İZMİR - İzmir’in EXPO 2020 adaylığından, yaklaşık 10 yıllık mücadele sonucunda aldıkları dalgakıran ihalesine kadar birçok konuyu değerlendiren İzmir Ticaret Odası Yönetim Kurulu Başkanı Ekrem Demirtaş; EXPO yolculuğunda Yürütme Komitesi’nde olmasa da perde arkasında ve uzağında kalmayacaklarının sinyalini verdi.
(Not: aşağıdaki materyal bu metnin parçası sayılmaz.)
(** The handler a location makes. *)
Definition makes (loc : location_parse_result) (h : request_handler) : Prop :=
  exists init block, init_of (handler_name loc) = Some init /\ block_config loc = Some block /\
    init (uri loc) block = Ok h.

Lemma add_locations_find locs handlers0 handlers k :
  map_wf handlers0 -> add_locations locs handlers0 = Ok handlers ->
  map_wf handlers /\
  match map_find k handlers0, deciding_location k locs with
  | Some h, _ => map_find k handlers = Some h
  | None, Some loc => exists h, makes loc h /\ map_find k handlers = Some h
  | None, None => map_find k handlers = None
  end.
Proof.
  revert handlers0. induction locs as [|loc rest IH]; intros hs0 Hwf E; cbn [add_locations] in E.
  { apply Ok_inj in E as ->. split; [done|]. by destruct (map_find k handlers) eqn:Ek. }
  cbn [deciding_location]. destruct (init_of (handler_name loc)) as [init|] eqn:Ei.
  - apply bind_Ok in E as (hs1 & Ea & E). unfold add_request_handler in Ea.
    destruct (block_config loc) as [block|] eqn:Eb; [|done].
    apply bind_Ok in Ea as (sr & Es & Ea). apply Ok_inj in Ea as <-.
    destruct (IH _ (map_insert_wf _ sr _ Hwf) E) as [Hw Hk]. split; [done|].
    rewrite map_find_insert in Hk by done.
    rewrite (bool_decide_true (is_Some (Some init))) by eauto. rewrite andb_true_r.
    destruct (decide (uri loc = k)) as [<-|Hne].
    + rewrite bool_decide_true in Hk by done. rewrite (bool_decide_true (uri loc = uri loc)) by done.
      destruct (map_find (uri loc) hs0) as [h|]; [done|]. exists sr. split; [by exists init, block|done].
    + rewrite bool_decide_false in Hk by congruence. by rewrite (bool_decide_false (uri loc = k)).
  - rewrite (bool_decide_false (is_Some None)) by (by intros [? ?]). rewrite andb_false_r. by apply IH.
Qed.

Lemma add_locations_keys locs handlers0 handlers (P : bytes -> Prop) :
  Forall P handlers0.*1 -> Forall (fun loc => P (uri loc)) locs ->
  add_locations locs handlers0 = Ok handlers -> Forall P handlers.*1.
Proof.
  intros H0 Hl. revert handlers0 H0. induction Hl as [|loc rest Hloc _ IH]; intros hs0 H0 E; cbn [add_locations] in E.
  { apply Ok_inj in E as <-. exact H0. }
  destruct (init_of (handler_name loc)) as [init|]; [|exact (IH _ H0 E)].
  apply bind_Ok in E as (hs1 & Ea & E). unfold add_request_handler in Ea.
  destruct (block_config loc) as [block|]; [|done].
  apply bind_Ok in Ea as (sr & _ & Ea). apply Ok_inj in Ea as <-. refine (IH _ _ E).
  rewrite Forall_fmap in H0 |- *. by apply map_insert_Forall.
Qed.

(** ** What sessions write *)

(** Buffers that are a framed response on the wire. *)
Definition framed_write (bufs : list bytes) : Prop :=
  exists res b', framed res /\ build (set_response res response_builder_default) = Ok (bufs, b').

Definition framed_action (a : action) : Prop :=
  match a with Write bufs => framed_write bufs | Read => True end.

Lemma framed_write_build b bufs b' :
  framed (response_ b) -> build b = Ok (bufs, b') -> framed_write bufs.
Proof.
  intros Hf E. exists (response_ b). unfold build in *. cbn. destruct (code_ (response_ b)); [|done].
  apply Ok_pair in E as [<- _]. by eexists.
Qed.

Section writes.
Context {H : Type} `{HandlerLaws H}.

Lemma add_log_world_ok (w : world H) records : world_ok w -> world_ok (add_log records w).
Proof. intros [? ? ?]. by split. Qed.

Lemma dispatch_ok es i (w : world H) conn requests w' acts :
  world_ok w -> dispatch es i w conn requests = Ok (w', acts) ->
  world_ok w' /\ Forall framed_action acts.
Proof.
  revert i w acts. induction requests as [|r rest IH]; intros i w acts Hw E; cbn [dispatch] in E.
  { by apply Ok_pair in E as [<- <-]. }
  apply bind_Ok in E as (record & _ & E). apply bind_Ok in E as ([w1 a] & Et & E).
  apply bind_Ok in E as ([w2 acts2] & Ed & E). apply Ok_pair in E as [<- <-].
  unfold thread_work in Et. apply bind_Ok in Et as ([b w1'] & Ep & Et).
  apply bind_Ok in Et as ([bufs b'] & Eb & Et). apply Ok_pair in Et as [<- <-].
  destruct (process_req_ok _ _ _ _ _ _ (add_log_world_ok _ [record] Hw) Ep) as [Hf Hw1].
  destruct (IH _ _ _ Hw1 Ed) as [Hw2 Hacts]. split; [done|].
  constructor; [|done]. by eapply framed_write_build.
Qed.

Lemma received_req_ok fuel es s (w : world H) error data s' w' acts :
  world_ok w -> received_req fuel es s w error data = Some (Ok (s', w', acts)) ->
  world_ok w' /\ Forall framed_action acts.
Proof.
  intros Hw E. unfold received_req in E. destruct error.
  { injection E as <- <- <-. done. }
  destruct (collect _ _ _ _ _) as [o|]; [|done]. injection E as E.
  apply bind_Ok in E as ([[requests p] r] & _ & E). apply bind_Ok in E as ([w1 acts1] & Ed & E).
  injection E as <- <- <-. destruct (dispatch_ok _ _ _ _ _ _ _ Hw Ed) as [? ?].
  split; [done|]. apply Forall_app. split; [done|]. by repeat constructor.
Qed.

End writes.

(** ** The invariant *)

Definition outbox_ok (c : conn_state) : Prop := Forall framed_write (c_outbox c).

(** The count a phase allows. *)
Definition limit (ph : phase) : Z :=
  match ph with Opening => max_connections | _ => max_connections + 1 end.

Record server_ok (s : server) : Prop := {
  ok_world : world_ok (shared s);
  ok_count : cnt_ s = Z.of_nat (size (conns s));
  ok_limit : (cnt_ s <= limit (acceptor_ s))%Z;
  ok_accepting : forall id, acceptor_ s = Accepting id -> is_Some (conns s !! id);
  ok_outbox : map_Forall (fun _ c => outbox_ok c) (conns s)
}.

Lemma conn_act_outbox acts c :
  outbox_ok c -> Forall framed_action acts -> outbox_ok (foldl conn_act c acts).
Proof.
  intros Hc Ha. revert c Hc. induction Ha as [|a acts Ha _ IH]; intros c Hc; [done|].
  cbn [foldl]. apply IH. destruct a; [done|]. apply Forall_app. split; [done|]. by repeat constructor.
Qed.

Lemma size_set_conn (m : gmap nat conn_state) id c c' :
  m !! id = Some c -> size (<[id := c']> m) = size m.
Proof. intros E. by apply map_size_insert_Some; rewrite E. Qed.

Lemma release_size (m : gmap nat conn_state) id c :
  m !! id = Some c -> Z.of_nat (size (delete id m)) = (Z.of_nat (size m) - 1)%Z.
Proof.
  intros E. rewrite map_size_delete_Some by (by rewrite E).
  assert (size m <> 0); [|lia]. intros H0%map_size_empty_inv. by rewrite H0 in E.
Qed.

Lemma limit_le ph : (limit ph <= max_connections + 1)%Z.
Proof. unfold limit. destruct ph; lia. Qed.

Lemma set_conn_ok s id c c' w :
  server_ok s -> conns s !! id = Some c -> world_ok w -> outbox_ok c' -> server_ok (set_conn id c' w s).
Proof.
  intros [Hw Hc Hl Ha Ho] Ec Hw' Hc'. split; cbn.
  - done.
  - by rewrite (size_set_conn _ _ c).
  - done.
  - intros id' Eid. apply lookup_insert_is_Some'. right. by apply Ha.
  - by apply map_Forall_insert_2.
Qed.

Lemma step_ok s l s' : server_ok s -> step s l s' -> server_ok s'.
Proof.
  intros Hok Hs. pose proof Hok as [Hw Hc Hl Ha Ho]. pose proof (limit_le (acceptor_ s)) as Hlim.
  destruct Hs as [Hp|id Hp Hid|Hp|id c peer Hp Ec|id c peer error data fuel es s' w' acts Hp Ec Hr Hcl Hlen E
    |id c e Hp Ec Hr|id c Hp Ec Hr|id c Ec Hr Hp|Hp].
  - split; cbn; [by apply add_log_world_ok|done| | |done].
    + destruct (Z.gtb_spec (cnt_ s) max_connections); cbn; lia.
    + intros id. by destruct (_ >? _)%Z.
  - rewrite Hp in Hl. split; cbn; [done| |cbn in Hl; lia| |].
    + rewrite map_size_insert_None by done. lia.
    + intros id' [= <-]. rewrite lookup_insert_eq. eauto.
    + apply map_Forall_insert_2; [by constructor|done].
  - split; cbn; [done|done|lia|done|done].
  - assert (Hsz : size (conns (handle_accept id c peer s)) = size (conns s))
      by (destruct peer; cbn; [by rewrite (size_set_conn _ _ c)|done]).
    split; cbn in *; [done|by rewrite Hsz|lia|done|].
    destruct peer; [|done]. apply map_Forall_insert_2; [|done]. apply (conn_act_outbox [Read]); [|by repeat constructor].
    exact (Ho _ _ Ec).
  - destruct (received_req_ok _ _ _ _ _ _ _ _ _ Hw E) as [Hw' Hacts].
    apply (set_conn_ok _ _ c); [done..|]. apply conn_act_outbox; [exact (Ho _ _ Ec)|done].
  - apply (set_conn_ok _ _ c); [done..|]. pose proof (Ho _ _ Ec) as Hoc. by destruct e.
  - apply (set_conn_ok _ _ c); [done|done|by apply add_log_world_ok|exact (Ho _ _ Ec)].
  - split; cbn; [done|rewrite (release_size _ _ c) by done; lia|lia| |].
    + intros id' E'. rewrite lookup_delete_ne by congruence. by apply Ha.
    + by apply map_Forall_delete.
  - split; cbn; [by apply add_log_world_ok|done|lia|done|done].
Qed.

Lemma exec_ok s ls s' : server_ok s -> exec s ls s' -> server_ok s'.
Proof. intros Hs He. induction He; eauto using step_ok. Qed.

(** The locations of a config have usable paths. *)
Definition locations_ok (config : NginxConfig) : Prop :=
  forall locs, get_location_result config = Ok locs -> Forall (fun loc => key_ok (uri loc)) locs.

Lemma server_new_inv log config s :
  server_new log config = Ok s ->
  exists locs hs record, get_location_result config = Ok locs /\ add_locations locs [] = Ok hs /\
    log_all_handlers config = Ok record /\
    s = mkServer (mkWorld hs ∅ (log ++ [record; log_count 0])) 1 (Accepting 0) {[0 := conn_new]}.
Proof.
  intros E. unfold server_new in E. apply bind_Ok in E as (locs & El & E).
  apply bind_Ok in E as (hs & Eh & E). apply bind_Ok in E as (record & Er & E). apply Ok_inj in E as <-.
  exists locs, hs, record. split_and!; [done..|]. unfold start_accept, start_accept_check, add_log. cbn.
  by rewrite <- (assoc_L (++)).
Qed.

Lemma startup_inv log config s :
  startup log config = Ok s ->
  exists locs hs record, get_location_result config = Ok locs /\ add_locations locs [] = Ok hs /\
    log_all_handlers config = Ok record /\
    s = mkServer (mkWorld hs ∅ (log ++ [record; log_count 0; startup_record])) 1 (Accepting 0) {[0 := conn_new]}.
Proof.
  intros E. apply bind_Ok in E as (s1 & E & Es). apply Ok_inj in Es as <-.
  apply server_new_inv in E as (locs & hs & record & El & Eh & Er & ->).
  exists locs, hs, record. split_and!; [done..|]. unfold add_log. cbn. by rewrite <- (assoc_L (++)).
Qed.

Lemma startup_ok log config s :
  locations_ok config -> startup log config = Ok s -> server_ok s.
Proof.
  intros Hl (locs & hs & record & El & Eh & _ & ->)%startup_inv.
  split; cbn; [|done|unfold max_connections; lia| |].
  - split; cbn; [|refine (add_locations_keys locs [] hs key_ok _ (Hl _ El) Eh); constructor|apply map_Forall_empty].
    by destruct (add_locations_find locs [] hs [] map_wf_nil Eh).
  - intros id [= <-]. rewrite lookup_singleton_eq. eauto.
  - apply map_Forall_singleton. constructor.
Qed.

Lemma reachable_ok config s : locations_ok config -> reachable config s -> server_ok s.
Proof. intros Hl (s0 & ls & E & He). by eapply exec_ok; [eapply startup_ok|]. Qed.

(** ** Liveness of the acceptor *)

Definition acceptor_move (l : label) : bool :=
  match l with LCheck | LOpen _ | LTimer => true | _ => false end.

Definition is_accept (l : label) : bool := match l with LAccept _ => true | _ => false end.

Definition count_labels (f : label -> bool) (ls : list label) : nat := length (List.filter f ls).

(** Moves of the acceptor left until it waits for a client, with room. *)
Definition moves_left (ph : phase) : nat :=
  match ph with Retrying => 3 | Checking => 2 | Opening => 1 | Accepting _ | Stopped => 0 end.

(** Runs in which there is room whenever the acceptor checks. *)
Inductive exec_room : server -> list label -> server -> Prop :=
| room_nil s : exec_room s [] s
| room_cons s1 l s2 ls s3 :
    step s1 l s2 -> (l = LCheck -> cnt_ s1 <= max_connections)%Z -> exec_room s2 ls s3 ->
    exec_room s1 (l :: ls) s3.

Lemma phase_step s l s' :
  step s l s' -> l <> LSignal -> (l = LCheck -> cnt_ s <= max_connections)%Z ->
  (if acceptor_move l then 1 else 0) + moves_left (acceptor_ s') =
    moves_left (acceptor_ s) + (if is_accept l then 2 else 0).
Proof.
  intros Hs Hl Hroom.
  destruct Hs as [Hp|id Hp Hid|Hp|id c peer Hp Ec|? ? ? ? ? ? ? ? ? ? ? ? ? ? ? ?|? ? ? ? ? ?|? ? ? ? ?|? ? ? ? ?|Hp];
    cbn; try rewrite Hp; try done; try lia.
  specialize (Hroom eq_refl). by destruct (Z.gtb_spec (cnt_ s) max_connections); [lia|].
Qed.

Lemma count_cons f l ls :
  count_labels f (l :: ls) = (if f l then 1 else 0) + count_labels f ls.
Proof. unfold count_labels. cbn. by destruct (f l). Qed.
Demirtaş, Yayın Danışmanı Hamdi Türkmen, Yayın Koordinatörü Dilek Gappi, Yazı İşleri Müdürleri Uğur İşven, İbrahim Akbulut, Muhittin Akbel ve köşe yazarı Kemal Önderoğlu’nun sorularını yanıtladı, projelerini aktardı. Ortaya koyduğu projelerle kente vizyon kazandıran isim olarak tanınan Demirtaş, İzmir iyimserliğini ortaya koydu ve geçmişten bu yana söylediği projelerin son zamanlarda gerçekleşmeye başladığına işaret etti. Demirtaş, Milliyet Ege Yazı İşleri Ailesi’nin sorularını samimiyetle yanıtladı.
* Önce, son gelişmeyi konuşmak istiyoruz. Pasaport’taki Dalgakıran için yıllar süren mücadeleden vazgeçmediniz ve ihaleyi kazandınız...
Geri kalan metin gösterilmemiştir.